Saved entries:
◇ ◇ ◇
(** X8.  Escaping is transparent.  With [marshal=True] on both sides and an
    escape token of one character that begins no marker name, patching [a]
    with the escaped delta from [a] to [b] does what patching it with the
    plain delta does: [unmarshal] gives back the delta that [marshal] was
    given. *)
Theorem marshal_transparent (c : ascii) (same : value -> value -> bool)
        (a b : value) :
  (forall y, String.prefix (String c EmptyString) (label y) = false) ->
  wf a = true -> plain a = true -> wf b = true -> plain b = true ->
  let o := {| syntax := compact; marshal_opt := true;
              escape_str := String c EmptyString |} in
  patch o a (diff o same a b)
  = patch default_options a (diff default_options same a b).
Proof.
  intros Hc Hwa Hpa Hwb Hpb o.
  unfold patch, diff, JsonDiffer.patch, JsonDiffer.diff, o.
  cbn [marshal_opt syntax syn_patch compact default_options].
  rewrite obj_diff_options.
  destruct (obj_diff_delta_ok same a b Hwa Hpa Hwb Hpb) as [Hwd _].
  now rewrite (unmarshal_marshal c true Hc _ Hwd).
Qed.

Lemma marshal_transparent_witness :
  let a := VDict [(VStr "$k", VList [VInt 1; VSet [VInt 2; VInt 3]; VInt 5]);
                  (VStr "gone", VNone)] in
  let b := VDict [(VStr "$new", VTuple [VStr "$x"]);
                  (VStr "$k", VList [VInt 0; VInt 1; VSet [VInt 3; VInt 4]])] in
  let o := {| syntax := compact; marshal_opt := true; escape_str := "$" |} in
  patch o a (diff o never_same a b)
  = patch default_options a (diff default_options never_same a b).
Proof.
  intros a b.
  apply (marshal_transparent "$"%char never_same a b);
    [intros y; destruct y; reflexivity| | | |]; vm_compute; reflexivity.
Defined.

(** X9.  With [marshal=True] the delta that [diff] returns holds no marker
    object at all, whatever the escape token: every marker has become a
    string. *)
Theorem marshalled_delta_plain (e : string) (same : value -> value -> bool)
        (a b : value) :
  wf a = true -> plain a = true -> wf b = true -> plain b = true ->
  plain (diff {| syntax := compact; marshal_opt := true; escape_str := e |}
              same a b) = true.
Proof.
  intros Hwa Hpa Hwb Hpb. unfold diff, JsonDiffer.diff. cbn [marshal_opt].
  rewrite obj_diff_options. apply marshal_plain.
  now apply obj_diff_delta_ok.
Qed.

Lemma marshalled_delta_plain_witness :
  let a := VDict [(VStr "k", VList [VInt 1; VSet [VInt 2; VInt 3]; VInt 5]);
                  (VStr "gone", VNone)] in
  let b := VDict [(VStr "new", VTuple [VStr "x"]);
                  (VStr "k", VList [VInt 0; VInt 1; VSet [VInt 3; VInt 4]])] in
  plain (diff {| syntax := compact; marshal_opt := true; escape_str := "@" |}
              never_same a b) = true.
Proof.
  intros a b.
  apply (marshalled_delta_plain "@" never_same a b); vm_compute; reflexivity.
Defined.

(** ** Patching a sequence *)

Lemma norm_index_Ok (n : nat) (z : Z) (i : nat) :
  norm_index n z = Ok i -> (i < n)%nat.
Proof.
  unfold norm_index.
  destruct (z <? 0) eqn:E;
    match goal with
    | |- context [(0 <=? ?u) && (?u <? ?w)] =>
        destruct (Z.leb_spec 0 u); destruct (Z.ltb_spec u w)
    end; cbn [andb]; intros [= <-]; lia.
Qed.

Lemma pops_length (ps : list value) :
  forall a a', for_each (fun a1 pos => list_pop pos a1) ps a = Ok a' ->
               (length a' + length ps = length a)%nat.
Proof.
  induction ps as [|p ps IH]; cbn [for_each length]; intros a a' H.
  - injection H as <-. lia.
  - unfold list_pop in H at 1.
    destruct (py_index p) as [z|]; [|discriminate]. cbn [bind] in H.
    destruct (norm_index (length a) z) as [i|] eqn:En; [|discriminate].
    cbn [bind] in H. apply norm_index_Ok in En. apply IH in H.
    rewrite length_app, length_firstn, length_skipn in H. lia.
Qed.

Lemma inserts_length (its : list value) :
  forall a a', for_each insert_step its a = Ok a' ->
               (length a' = length a + length its)%nat.
Proof.
  induction its as [|it its IH]; cbn [for_each length]; intros a a' H.
  - injection H as <-. lia.
  - unfold insert_step in H at 1.
    destruct (unpack2 it) as [[p x]|]; [|discriminate]. cbn [bind fst snd] in H.
    unfold list_insert in H at 1.
    destruct (py_index p) as [z|]; [|discriminate]. cbn [bind] in H.
    apply IH in H. rewrite H, length_app. cbn [length].
    rewrite length_firstn, length_skipn. lia.
Qed.

Lemma changes_length (items : dict) :
  forall a a', for_each change_step items a = Ok a' -> length a' = length a.
Proof.
  induction items as [|kv items IH]; cbn [for_each]; intros a a' H.
  - now injection H as <-.
  - unfold change_step in H at 1.
    destruct (negb (py_eq (fst kv) (VSym delete))
              && negb (py_eq (fst kv) (VSym insert))).
    + destruct (py_int (fst kv)) as [z|]; [|discriminate]. cbn [bind] in H.
      unfold list_getitem, list_setitem in H.
      destruct (norm_index (length a) z) as [i|] eqn:En; [|discriminate].
      cbn [bind] in H.
      destruct (CompactJsonDiffSyntax.patch (nth i a VNone) (snd kv)) as [y|];
        [|discriminate].
      cbn [bind] in H. apply norm_index_Ok in En. apply IH in H.
      rewrite H, length_app. cbn [length].
      rewrite length_firstn, length_skipn. lia.
    + cbn [bind] in H. now apply IH.
Qed.
(** * snr.py: signal-to-noise ratio of a fitted peak

    Shallow embeddings of [snr] from [src/snr.py] and of the two line-shape
    functions it defines, followed by the properties the specification
    states about them.  The program is embedded twice.

    Over the reals.  numpy's float64 values are modelled as real numbers
    with the IEEE special values added ([float] below); rounding and
    overflow are idealised away, so finite arithmetic is exact real
    arithmetic.  What is kept of IEEE is division by zero and the
    arithmetic of infinities and NaN.  Zero carries no sign in this model.
    This is the model for the algebra of the line shapes (the value at the
    centre and at half the width, the symmetries, the constant 0.693) and
    for those facts about a call that hold whatever indices the search
    returns.

    Over binary64 (module [F64]).  The same code on primitive floats, which
    are IEEE 754 doubles rounded to nearest even: every difference,
    product, quotient and comparison is the one numpy performs, with its
    rounding, overflow, underflow and NaN.  [np.exp] and matplotlib are
    external there, and a matplotlib call can fail.  This is the model for
    which index the search returns, where the noise window falls, which
    value comes back and what plotting can add.

    scipy's [curve_fit] is an external solver: both developments are
    parametric in it. *)

From Stdlib Require Import Reals Lra Lia String List Bool Arith ZArith.
From Stdlib Require Floats.
Import ListNotations.

Open Scope R_scope.

(** ** float64 values *)

Inductive float : Type :=
| Fin (r : R)
| PInf
| NInf
| NaN.

Definition is_finite (x : float) : bool :=
  match x with Fin _ => true | _ => false end.

Definition is_infinite (x : float) : bool :=
  match x with PInf | NInf => true | _ => false end.
(* ===== verification/DeliveryState.v ===== *)
(** * Delivery status vocabularies and transition tables

    [src/src/medre/core/engine/pipeline/delivery_state.py].  The source keeps
    statuses as plain strings; so do the tables and validators here.  The
    storage components use the enumerations [OutboxStatus] and
    [ReceiptStatus], whose values are exactly the vocabularies (the SQLite
    CHECK constraint on [delivery_outbox.status]). *)

From S2P Require Import Prelude.

Open Scope string_scope.
Open Scope list_scope.
Open Scope Z_scope.

Definition RECEIPT_STATUSES : list string :=
  ["queued"; "sent"; "failed"; "dead_lettered"; "cancelled"; "abandoned"; "suppressed"].

Definition TERMINAL_RECEIPT_STATUSES : list string :=
  ["sent"; "dead_lettered"; "cancelled"; "abandoned"; "suppressed"].

Definition NON_TERMINAL_RECEIPT_STATUSES : list string :=
  filter (fun s => s ∉ TERMINAL_RECEIPT_STATUSES) RECEIPT_STATUSES.

Definition OUTBOX_STATUSES : list string :=
  ["pending"; "in_progress"; "queued"; "sent"; "retry_wait"; "dead_lettered";
   "cancelled"; "abandoned"].

Definition TERMINAL_OUTBOX_STATUSES : list string :=
  ["sent"; "dead_lettered"; "cancelled"; "abandoned"].

Definition NON_TERMINAL_OUTBOX_STATUSES : list string :=
  filter (fun s => s ∉ TERMINAL_OUTBOX_STATUSES) OUTBOX_STATUSES.

Definition CLAIMABLE_OUTBOX_STATUSES : list string := ["pending"; "retry_wait"].

Definition OUTCOME_STATUSES : list string :=
  ["success"; "queued"; "transient_failure"; "permanent_failure"; "skipped"].

Definition ACCEPTED_OUTCOME_STATUSES : list string := ["success"; "queued"].

Definition RECEIPT_TRANSITIONS : list (string * list string) :=
  [("queued", ["sent"; "failed"; "cancelled"; "abandoned"]);
   ("failed", ["dead_lettered"; "failed"; "queued"; "sent"])].

Definition OUTBOX_TRANSITIONS : list (string * list string) :=
  [("pending", ["in_progress"; "cancelled"; "abandoned"]);
   ("retry_wait", ["in_progress"; "cancelled"; "dead_lettered"; "abandoned"]);
   ("queued", ["in_progress"; "sent"; "cancelled"; "abandoned"]);
   ("in_progress", ["pending"; "queued"; "sent"; "retry_wait"; "dead_lettered";
                    "cancelled"; "abandoned"])].

Definition validate_receipt_status (status : string) : bool := elem status RECEIPT_STATUSES.
Definition validate_outbox_status (status : string) : bool := elem status OUTBOX_STATUSES.
Definition validate_outcome_status (status : string) : bool := elem status OUTCOME_STATUSES.

Definition is_terminal_receipt_status (status : string) : bool :=
  elem status TERMINAL_RECEIPT_STATUSES.
Definition is_terminal_outbox_status (status : string) : bool :=
  elem status TERMINAL_OUTBOX_STATUSES.
Definition is_claimable_outbox_status (status : string) : bool :=
  elem status CLAIMABLE_OUTBOX_STATUSES.
Definition is_accepted_outcome_status (status : string) : bool :=
  elem status ACCEPTED_OUTCOME_STATUSES.

Definition validate_receipt_transition (source target : string) : bool :=
  match od_get source RECEIPT_TRANSITIONS with
  | Some allowed => elem target allowed
  | None => false
  end.

Definition validate_outbox_transition (source target : string) : bool :=
  match od_get source OUTBOX_TRANSITIONS with
  | Some allowed => elem target allowed
  | None => false
  end.

Definition is_valid_queued_to_sent_transition (source_status : string) : bool :=
  bool_decide (source_status = "queued").

(** ** The outbox vocabulary as an enumeration *)

Inductive OutboxStatus : Set :=
| Pending | InProgress | Queued | Sent | RetryWait | DeadLettered | Cancelled | Abandoned.

#[export] Instance OutboxStatus_eq_dec : EqDecision OutboxStatus.
Proof. solve_decision. Defined.

Definition outbox_str (s : OutboxStatus) : string :=
  match s with
  | Pending => "pending"
  | InProgress => "in_progress"
  | Queued => "queued"
  | Sent => "sent"
  | RetryWait => "retry_wait"
  | DeadLettered => "dead_lettered"
  | Cancelled => "cancelled"
  | Abandoned => "abandoned"
  end.

Definition all_outbox_statuses : list OutboxStatus :=
  [Pending; InProgress; Queued; Sent; RetryWait; DeadLettered; Cancelled; Abandoned].

Definition outbox_terminal (s : OutboxStatus) : bool := is_terminal_outbox_status (outbox_str s).
Definition outbox_claimable (s : OutboxStatus) : bool := is_claimable_outbox_status (outbox_str s).

(** [outbox_move s t]: the row keeps its status or the table lists the move. *)
Definition outbox_move (s t : OutboxStatus) : bool :=
  bool_decide (s = t) || validate_outbox_transition (outbox_str s) (outbox_str t).

#[export] Instance outbox_str_inj : Inj (=) (=) outbox_str.
Proof. intros [] []; simpl; intros; simplify_eq; done. Qed.

Lemma outbox_str_vocabulary : outbox_str <$> all_outbox_statuses = OUTBOX_STATUSES.
Proof. reflexivity. Qed.

Lemma outbox_status_of_string s :
  validate_outbox_status s = true <-> exists st, s = outbox_str st.
Proof.
  unfold validate_outbox_status. rewrite elem_true, <- outbox_str_vocabulary, list_elem_of_fmap.
  split; intros [st ?]; exists st; [naive_solver|].
  split; [done|]. destruct st; unfold all_outbox_statuses; set_solver.
Qed.

Lemma outbox_terminal_cases s :
  outbox_terminal s = true <->
  s = Sent \/ s = DeadLettered \/ s = Cancelled \/ s = Abandoned.
Proof. destruct s; vm_compute; naive_solver. Qed.

(** A terminal status has no outgoing move. *)
Lemma terminal_no_move s t :
  outbox_terminal s = true -> outbox_move s t = true -> s = t.
Proof. destruct s, t; vm_compute; done. Qed.

(** Any string pair accepted by the table has its source in the non-terminal
    vocabulary and its target in the vocabulary. *)
Lemma validate_outbox_transition_inv a b :
  validate_outbox_transition a b = true ->
  exists s t, a = outbox_str s /\ b = outbox_str t /\ outbox_terminal s = false.
Proof.
  unfold validate_outbox_transition, OUTBOX_TRANSITIONS. simpl.
  intros H.
  repeat case_decide; subst; try done.
  all: rewrite elem_true in H.
  all: repeat (apply elem_of_cons in H as [->|H]); try (by apply not_elem_of_nil in H).
  all: match goal with
       | |- exists s t, ?a = _ /\ ?b = _ /\ _ =>
           let go s t := (exists s, t; split_and!; reflexivity) in
           first [ go Pending InProgress | go Pending Cancelled | go Pending Abandoned
                 | go RetryWait InProgress | go RetryWait Cancelled | go RetryWait DeadLettered
                 | go RetryWait Abandoned | go Queued InProgress | go Queued Sent
                 | go Queued Cancelled | go Queued Abandoned | go InProgress Pending
                 | go InProgress Queued | go InProgress Sent | go InProgress RetryWait
                 | go InProgress DeadLettered | go InProgress Cancelled
                 | go InProgress Abandoned ]
       end.
Qed.

(** The transition table, the terminal set and the claimable set of the
    outbox agree, for arbitrary strings: a status is terminal exactly when it
    is a known status with no legal successor, every legal transition stays
    inside the vocabulary, and a directly claimable status is a known,
    non-terminal status whose claim transition to in_progress is legal. *)
Theorem outbox_tables_agree (a b : string) :
  (is_terminal_outbox_status a = true <->
     validate_outbox_status a = true /\ forall t, validate_outbox_transition a t = false) /\
  (validate_outbox_transition a b = true ->
     validate_outbox_status a = true /\ validate_outbox_status b = true) /\
  (is_claimable_outbox_status a = true ->
     validate_outbox_status a = true /\ is_terminal_outbox_status a = false /\
     validate_outbox_transition a "in_progress" = true).
Proof.
  split_and!.
  - split.
    + unfold is_terminal_outbox_status. rewrite elem_true. intros Ha.
      repeat (apply elem_of_cons in Ha as [->|Ha]); try (by apply not_elem_of_nil in Ha).
      all: split; [reflexivity|]; intros t; reflexivity.
    + intros [[st ->]%outbox_status_of_string Hno].
      destruct st; try reflexivity; exfalso.
      all: by specialize (Hno "cancelled").
  - intros (s & t & -> & -> & _)%validate_outbox_transition_inv.
    by split; apply outbox_status_of_string; eexists.
  - unfold is_claimable_outbox_status. rewrite elem_true. intros Ha.
    repeat (apply elem_of_cons in Ha as [->|Ha]); try (by apply not_elem_of_nil in Ha).
    all: by split_and!.
Qed.

(** ** Receipt chains

    A receipt row never changes; a chain of receipts for one delivery grows by
    appending a receipt whose status is a legal successor. *)

Inductive receipt_chain : list string -> Prop :=
| chain_one s : validate_receipt_status s = true -> receipt_chain [s]
| chain_snoc l s t :
    receipt_chain (l ++ [s]) -> validate_receipt_transition s t = true ->
    receipt_chain (l ++ [s; t]).

Lemma validate_receipt_transition_inv a b :
  validate_receipt_transition a b = true ->
  a ∈ NON_TERMINAL_RECEIPT_STATUSES /\ b ∈ RECEIPT_STATUSES.
Proof.
  unfold validate_receipt_transition, RECEIPT_TRANSITIONS. simpl. intros H.
  repeat case_decide; subst; try done.
  all: rewrite elem_true in H.
  all: repeat (apply elem_of_cons in H as [->|H]); try (by apply not_elem_of_nil in H).
  all: split; apply elem_true; reflexivity.
Qed.

(** In a receipt chain every receipt but the last is non-terminal
    (queued or failed), every status is in the vocabulary, and hence at most
    the last receipt is terminal. *)
Theorem receipt_chain_terminal_last l s :
  receipt_chain (l ++ [s]) ->
  (forall x, x ∈ l -> is_terminal_receipt_status x = false) /\
  (forall x, x ∈ l ++ [s] -> validate_receipt_status x = true).
Proof.
  intros Hc. remember (l ++ [s]) as c eqn:Heq. revert l s Heq.
  induction Hc as [s0 Hs0|l0 s0 t Hc IH Ht]; intros l s Heq.
  - destruct l as [|? [|]]; simplify_eq/=. split; [set_solver|]. set_solver.
  - change [s0; t] with ([s0] ++ [t]) in *. rewrite app_assoc in *.
    apply app_inj_2 in Heq as [<- [= ->]]; [|done].
    destruct (IH _ _ eq_refl) as [H1 H2].
    apply validate_receipt_transition_inv in Ht as [Hs Ht]. split.
    + intros x [Hx|Hx]%elem_of_app; [by apply H1|].
      apply list_elem_of_singleton in Hx as ->.
      unfold is_terminal_receipt_status. rewrite elem_false.
      by apply list_elem_of_filter in Hs as [? _].
    + intros x [Hx|Hx]%elem_of_app; [by apply H2|].
      apply list_elem_of_singleton in Hx as ->. by apply elem_true.
Qed.

Lemma receipt_chain_terminal_last_witness :
  receipt_chain ((["failed"; "queued"] : list string) ++ ["sent"]) /\
  (forall x, x ∈ ["failed"; "queued"] -> is_terminal_receipt_status x = false).
Proof.
  assert (receipt_chain ((["failed"; "queued"] : list string) ++ ["sent"])) as H.
  { apply (chain_snoc ["failed"] "queued" "sent"); [|reflexivity].
    apply (chain_snoc [] "failed" "queued"); [|reflexivity]. by constructor. }
  split; [exact H|]. exact (proj1 (receipt_chain_terminal_last _ _ H)).
Defined.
◇ ◇ ◇
About this task: Only a number is wanted here: the count of lines in the data that contain the string "values".

Answer section: 4